Be warned that most things written here are my personal thoughts and already quite old.I got several feedbacks after this post, see the blog post comments and reddit comments.
As of the day I was dealing with Azure, the service had several bugs have not been not fixed for years. They instead released long documents for their clients to understand and to help properly workaround. Here is a quote from Azure's own cloud-services-allocation-failures page:
You may occasionally receive errors when performing these operations even before you reach the Azure subscription limits. This article explains the causes of some of the common allocation failures and suggests possible remediation. The information may also be useful when you plan the deployment of your services.
This one is simply telling me that trying to create a VM sometimes starts returning a non-temporary error, effectively means that you can't use the offering very main feature, create a new VM, unless you work around the pretty well documented bug. This error is non-deterministic unless you know about Azure internals, which is only documented in the troubleshoot document I linked above.
One of my old colleagues said this after seeing the same pattern several times: "Is this the Azure way? Write a very detailed document for a well known bug to let users to deal with it, instead of fixing the product."
Here let me tell you about what I experienced differently from AWS.
Unnecessarily complex API design and flows.
As an example, just to be able to attach a disk to a VM, one have to deal with lots of confusing terms and their Azure specific meanings: Blob (Block Blob, Page Blob), AFS, VM disk (a special kind of blob), VHD, LUN number (why do I have to care about LUN numbers?)...

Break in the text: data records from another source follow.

(** ** Witnesses: an interner that holds two names *)
Module Names.
Inductive Name := x | y.
#[global] Instance Name_key : SpurKey Name := {
  into_usize s := match s with x => 0 | y => 1 end;
  try_from_usize n := if n =? 0 then Some x else if n =? 1 then Some y else None;
}.
#[global] Instance Name_laws : SpurLaws Name.
Proof. split; intros []; by vm_compute. Qed.
Definition tuple : AirPattern Name :=
  PTuple [PInt (-5); PBind x true (Some (PStruct 3 [(1, PBool true); (0, Wildcard)]))].
End Names.

Lemma air_pattern_roundtrip_witness :
  pattern_wf Names.tuple ∧
  decode_pattern_tree 19 (encode_pattern_tree Names.tuple [] ++ [42; 43]) =
    Done (Names.tuple, 16%nat).
Proof.
  assert (Hwf : pattern_wf Names.tuple) by (repeat split; by vm_compute).
  split; [exact Hwf|].
  exact (air_pattern_roundtrip Names.tuple [42; 43] Hwf).
Defined.
Lemma match_arms_roundtrip_witness :
  collect_arms 3 (MkArmIter
    (encode_arms [(Names.tuple, 9); (PBind Names.x false None, 10)] []) 2) =
    Done [(Names.tuple, 9); (PBind Names.x false None, 10)].
Proof.
  rewrite <- (app_nil_r (encode_arms _ _)).
  apply (match_arms_roundtrip [(Names.tuple, 9); (PBind Names.x false None, 10)] []).
  repeat constructor; by vm_compute.
Defined.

Or lets take creating a VM, you first have to understand what Cloud Services and deployments are then you can create VMs, even if there are some cli tools that can create these for you, as soon as you start implementing some automation, you immediately find yourself in a position that you have to understand all these. I also remember my first time trying to deal with AWS, it felt like massive but I did't felt that desperate when I was trying to understand any AWS service for the first time. I was really frustrated when I tried to understand Azure terminology for the first time, mainly because duplicate/redundant API versions and portals I mentioned below.
API was not stable enough (it was already a 5+ year old API, since 2010), for example when I deleted a VM, even after the delete VM event reported as completed, which was taking a couple of minutes to be reported as success or failure. I can't delete the related disks for the next extra 10 minutes. This was not the only case of it's own, we hit similar problems like this one repeatedly. These cases were not documented clearly and after hitting several issues like this, our infrastructure automation was started to be polluted by this unnecessary but unavoidable checks and sleep&retry logic in many placed. This was also making debugging and troubleshooting harder in a fast paced infra environment, especially if you have many VMs being created and destroyed on the fly for different batch jobs.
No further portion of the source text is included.